On a recent flight, the pilot suddenly began having chest pains, sweating, and was unable to continue flying. As often happens in these cases, a call went out to the passengers, asking if any medically trained personnel were on board.
Two nurses stepped forward as they dragged the pilot out of the cockpit. They went to work on the man who was clearly having an MI, edging toward complete arrest.
The nurses managed to start an IV, administer some drugs, and keep the patient stable until they could make an emergency landing. Would you step up to help someone in need if you were called on outside of the hospital setting?
Deciding to Help
You may feel like shrinking away when you see a person in need of medical attention. Some don’t want to get involved, some aren’t sure what the rules are, and some just don’t think it is any of their business.
Deciding to help is a personal decision. If you don’t feel comfortable working outside of the hospital setting, at least get someone to the scene that has experience with emergency medicine.
If you’re a pediatric nurse who happens to see a car wreck, you may think that you are not qualified to give help. In fact, you could help to stabilize the patients until the paramedics arrive and ensure that the patients make it to quality care.

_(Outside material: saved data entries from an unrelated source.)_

(* ===== verification/TrustedProxy.v ===== *)
(** * Web: trusted proxies.

    [Web/TrustedProxy.cpp]: the client address behind trusted reverse proxies, from [Forwarded] or
    [X-Forwarded-*] headers, walked from the right.  The [try] block's failures of allocation are not
    modelled; the loops of [ParseForwarded] have the length of their text as fuel, every round consuming
    an equals sign ([hops_fuel]). *)

From S2P Require Import Prelude CoreError RequestData Charconv Endpoint PolicyInternal.
Import Policy Endpoint.

Module TrustedProxy.

Inductive ProxyHeaderMode : Type := Forwarded | XForwarded.

#[global] Instance ProxyHeaderMode_eq_dec : EqDecision ProxyHeaderMode.
Proof. solve_decision. Defined.

Record TrustedProxyOptions : Type := MkOptions {
  trustedNetworks : list IpNetwork;
  mode : ProxyHeaderMode;
  maxHops : Z;
  maxHeaderBytes : Z;
  acceptProto : bool;
  acceptHost : bool;
  normalizeMappedIpv4 : bool
}.

Record ProxyPeer : Type := MkPeer {
  transportPeer : IpEndpoint;
  client : IpEndpoint;
  acceptedHops : Z;
  proto : list Z;
  host : list Z
}.

Record Hop : Type := MkHop { hopNode : list Z; hopProto : list Z; hopHost : list Z }.

Definition Fail {T : Type} (code : ErrorCode) : Result T := FromStatus (Status.FailWithoutMessage code).

Definition Comma : Z := char_code ",".
Definition Semicolon : Z := char_code ";".
Definition Equal : Z := char_code "=".
Definition Quote : Z := 34.
Definition Backslash : Z := 92.

(** A quoted value after its opening quote: what it means and what follows it. *)
Fixpoint QuotedValue (value parsed : list Z) : option (list Z * list Z) :=
  let control c := (c <? 32) || (127 <=? c) in
  match value with
  | [] => None
  | c :: value =>
      if c =? Quote then Some (parsed, value)
      else if c =? Backslash then
        match value with
        | [] => None
        | c :: value => if control c then None else QuotedValue value (parsed ++ [c])
        end
      else if control c then None
      else QuotedValue value (parsed ++ [c])
  end.

Definition Ends (c : Z) : bool := existsb (Z.eqb c) (txt ";, " ++ [9]).

(** Up to the first of [;, \t]. *)
Fixpoint TokenValue (value : list Z) : list Z * list Z :=
  match value with
  | [] => ([], [])
  | c :: rest => if Ends c then ([], value) else let '(token, rest) := TokenValue rest in (c :: token, rest)
  end.

Definition PairValue (value : list Z) : option (list Z * list Z) :=
  match value with
  | c :: rest =>
      if c =? Quote then QuotedValue rest []
      else let '(token, rest) := TokenValue value in if Token token then Some (token, rest) else None
  | [] => None
  end.

Definition SetField (hop : Hop) (name parsed : list Z) : Hop :=
  if bytes_eqb name (txt "for") then MkHop parsed (hopProto hop) (hopHost hop)
  else if bytes_eqb name (txt "proto") then MkHop (hopNode hop) parsed (hopHost hop)
  else if bytes_eqb name (txt "host") then MkHop (hopNode hop) (hopProto hop) parsed
  else hop.

(** The pairs of one element; every way out of the loop follows [hasPair = true]. *)
Fixpoint Pairs (fuel : nat) (value : list Z) (hop : Hop) (names : list (list Z)) : option (Hop * list Z) :=
  match fuel with
  | O => None
  | S fuel =>
      match cut Equal (Trim value) with
      | (_, None) => None
      | (before, Some after) =>
          let name := Lower (Trim before) in
          if negb (Token name) || existsb (bytes_eqb name) names then None
          else
            match PairValue (Trim after) with
            | None => None
            | Some (parsed, rest) =>
                let hop := SetField hop name parsed in
                match Trim rest with
                | [] => Some (hop, [])
                | delimiter :: value =>
                    if delimiter =? Comma then if len (Trim value) =? 0 then None else Some (hop, value)
                    else if negb (delimiter =? Semicolon) || (len value =? 0) then None
                    else Pairs fuel value hop (name :: names)
                end
            end
      end
  end.

Fixpoint Hops (fuel : nat) (value : list Z) (hops : list Hop) (maxHops : Z) : Result (list Hop) :=
  match value, fuel with
  | [], _ => FromValue hops
  | _, O => Fail InvalidFormat
  | _, S fuel =>
      if maxHops <=? len hops then Fail TooLarge
      else
        match Pairs (S (length value)) value (MkHop [] [] []) [] with
        | None => Fail InvalidFormat
        | Some (hop, value) => Hops fuel value (hops ++ [hop]) maxHops
        end
  end.

Definition ParseForwarded (value : list Z) (maxHops : Z) : Result (list Hop) := Hops (length value) value [] maxHops.

(** The pieces between the commas, in order. *)
Fixpoint ListPieces (pieces parts : list (list Z)) (max : Z) : Result (list (list Z)) :=
  match pieces with
  | [] => FromValue parts
  | piece :: pieces =>
      let part := Trim piece in
      if len part =? 0 then Fail InvalidFormat
      else if max <=? len parts then Fail TooLarge
      else ListPieces pieces (parts ++ [part]) max
  end.

Definition List (text : list Z) (max : Z) : Result (list (list Z)) :=
  if len text =? 0 then FromValue [] else ListPieces (split_on Comma text) [] max.

(** [FromValue None]: an unknown or obfuscated node. *)
Definition Node (text : list Z) (forwarded : bool) : Result (option IpEndpoint) :=
  if (len text =? 0) || Same text (txt "unknown") || (nth 0 text 0 =? char_code "_") then FromValue None
  else
    let bracket := nth 0 text 0 =? char_code "[" in
    let split :=
      if bracket then
        match cut (char_code "]") text with
        | (_, None) => None
        | (before, Some []) => Some (drop 1 before, 0)
        | (before, Some (c :: port)) =>
            if negb (c =? char_code ":") then None
            else match Port port with Some port => Some (drop 1 before, port) | None => None end
        end
      else if forwarded then
        match cut (char_code ":") text with
        | (address, None) => Some (address, 0)
        | (address, Some port) => match Port port with Some port => Some (address, port) | None => None end
        end
      else Some (text, 0) in
    match split with
    | None => Fail InvalidFormat
    | Some (address, port) =>
        match Parse address with
        | FromStatus _ => Fail InvalidFormat
        | FromValue parsed =>
            if negb (mScopeId parsed =? 0) then Fail InvalidFormat
            else if forwarded && bool_decide (mFamily parsed = FamilyV6) && negb bracket then Fail InvalidFormat
            else FromValue (Some (MkEndpoint parsed port))
        end
    end.

Definition Create (options : TrustedProxyOptions) : Result TrustedProxyOptions :=
  if (maxHops options =? 0) || (256 <? maxHops options) || (maxHeaderBytes options =? 0)
     || (1024 * 1024 <? maxHeaderBytes options) || (256 <? len (trustedNetworks options)) then Fail InvalidArgument
  else FromValue options.

Definition Trusted (o : TrustedProxyOptions) (input : IpAddress) : bool :=
  let address := if normalizeMappedIpv4 o then Normalized input else input in
  existsb (fun range => Contains range address) (trustedNetworks o).

(** ** The headers *)

Inductive Destination : Type := ToForwarded | ToFor | ToProto | ToHost.

(** The strings that the fields are collected in, and their bytes. *)
Record Collected : Type := MkCollected {
  forwarded : list Z;
  xff : list Z;
  protos : list Z;
  hosts : list Z;
  bytes : Z
}.

Definition DestinationOf (o : TrustedProxyOptions) (name : list Z) : option Destination :=
  match mode o with
  | Forwarded => if Same name (txt "forwarded") then Some ToForwarded else None
  | XForwarded =>
      if acceptHost o && Same name (txt "x-forwarded-host") then Some ToHost
      else if acceptProto o && Same name (txt "x-forwarded-proto") then Some ToProto
      else if Same name (txt "x-forwarded-for") then Some ToFor
      else None
  end.

(** [push_back(',')] to a string that is not empty, and [append]. *)
Definition AppendValue (destination value : list Z) : list Z :=
  (if len destination =? 0 then destination else destination ++ [Comma]) ++ value.

Definition Put (d : Destination) (value : list Z) (c : Collected) : Collected :=
  let bytes := bytes c + len value + 1 in
  match d with
  | ToForwarded => MkCollected (AppendValue (forwarded c) value) (xff c) (protos c) (hosts c) bytes
  | ToFor => MkCollected (forwarded c) (AppendValue (xff c) value) (protos c) (hosts c) bytes
  | ToProto => MkCollected (forwarded c) (xff c) (AppendValue (protos c) value) (hosts c) bytes
  | ToHost => MkCollected (forwarded c) (xff c) (protos c) (AppendValue (hosts c) value) bytes
  end.

Fixpoint Collect (o : TrustedProxyOptions) (headers : HttpHeaders) (c : Collected) : Result Collected :=
  match headers with
  | [] => FromValue c
  | (name, value) :: headers =>
      match DestinationOf o name with
      | None => Collect o headers c
      | Some d =>
          if maxHeaderBytes o - bytes c <=? len value then Fail TooLarge
          else Collect o headers (Put d value c)
      end
  end.

(** [aligned]: the values are paired with the nodes from the right. *)
Definition Aligned (count : nat) (values : list (list Z)) (index : nat) : list Z :=
  if (index + length values <? count)%nat then [] else nth (index + length values - count) values [].

Definition CollectedHops (o : TrustedProxyOptions) (c : Collected) : Result (list Hop) :=
  match mode o with
  | Forwarded => ParseForwarded (forwarded c) (maxHops o)
  | XForwarded =>
      match List (xff c) (maxHops o), List (protos c) (maxHops o), List (hosts c) (maxHops o) with
      | FromValue nodes, FromValue protocols, FromValue hostNames =>
          FromValue (imap (fun i node => MkHop node (Aligned (length nodes) protocols i) (Aligned (length nodes) hostNames i)) nodes)
      | FromStatus s, _, _ => FromStatus s
      | _, FromStatus s, _ => FromStatus s
      | _, _, FromStatus s => FromStatus s
      end
  end.

Definition ProtoOk (text : list Z) : bool :=
  (len text =? 0) || bytes_eqb text (txt "http") || bytes_eqb text (txt "https").

(** The hops from the right. *)
Fixpoint Walk (o : TrustedProxyOptions) (hops : list Hop) (result : ProxyPeer) : Result ProxyPeer :=
  match hops with
  | [] => FromValue result
  | it :: hops =>
      if negb (Trusted o (address (client result))) then FromValue result
      else
        match Node (hopNode it) (bool_decide (mode o = Forwarded)) with
        | FromStatus _ => Fail InvalidFormat
        | FromValue None => FromValue result
        | FromValue (Some node) =>
            if acceptProto o && negb (ProtoOk (hopProto it)) then Fail InvalidFormat
            else if acceptHost o && negb (len (hopHost it) =? 0) && negb (Authority (hopHost it)) then Fail InvalidFormat
            else
              Walk o hops (MkPeer (transportPeer result) node (acceptedHops result + 1)
                (if acceptProto o then hopProto it else []) (if acceptHost o then hopHost it else []))
        end
  end.

Definition Resolve (o : TrustedProxyOptions) (peer : IpEndpoint) (headers : HttpHeaders) : Result ProxyPeer :=
  if bool_decide (mFamily (address peer) = Unspecified) then Fail InvalidArgument
  else
    let result := MkPeer peer peer 0 [] [] in
    if negb (Trusted o (address peer)) then FromValue result
    else
      match Collect o headers (MkCollected [] [] [] [] 0) with
      | FromStatus s => FromStatus s
      | FromValue c =>
          match CollectedHops o c with
          | FromStatus s => Fail (Status.Code s)
          | FromValue hops => Walk o (rev hops) result
          end
      end.

End TrustedProxy.

Import TrustedProxy.

(** ** What a spoofed prefix can do to a quoted value *)

(** The first quote of the text opens a value that does not start with a delimiter. *)
Definition safe_tail (tail : list Z) : Prop :=
  match cut Quote tail with
  | (_, None) => True
  | (before, Some (c :: _)) => Backslash ∉ before /\ Ends c = false
  | (_, Some []) => False
  end.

When others in the community need medical help, our initial response is to jump in and be the nurses we are. However, you should consider a few issues before you make the decision to become involved, because it can get tricky for the nursing Good Samaritan.
Safety and Legal Concerns
Most emergency professionals are trained to ensure the scene is safe before running to a victim. For instance, if you stop by where a shooting occurred, you cannot be 100 percent sure that the shooter isn’t still lurking around, waiting to make sure the person dies.
For this reason, you should approach emergencies with caution. Even in places that are safe – such as the aircraft – you may not have the materials you will need, though you certainly have more knowledge than those around you.
Legal considerations should be thought of as well. Most states have laws protecting good Samaritans, but in a litigious society, it isn’t unheard of to be sued for merely trying to help.
Most nurses, though, will not be put off by either of these problems. We face legalities and dangers every day when we take care of patients, and it makes no difference if we find them in a hospital bed or along the side of the road.
Being the Hero
If you do stop to help, you may run the risk of being the hero. The nurses who helped save the life of the airplane pilot were interviewed for countless newspapers as heroes.
Some nurses are uncomfortable with this. Although we are all heroes for what we do for patients, we aren’t really accustomed to getting the laser focus attention for doing what we consider is our job and calling.
Getting involved could mean that your name gets in the paper, that people want to know your story, and that you will be considered someone to emulate. This isn’t really a reason to not get involved, but it should be considered if you are faced with the situation of nursing out in the field.
Most nurses would stop, would step up, would help. I know that I would, and some of you may have in the past. The important point to take away is that you understand what you are getting yourself into and are prepared to take the consequences of a selfless act of heroism.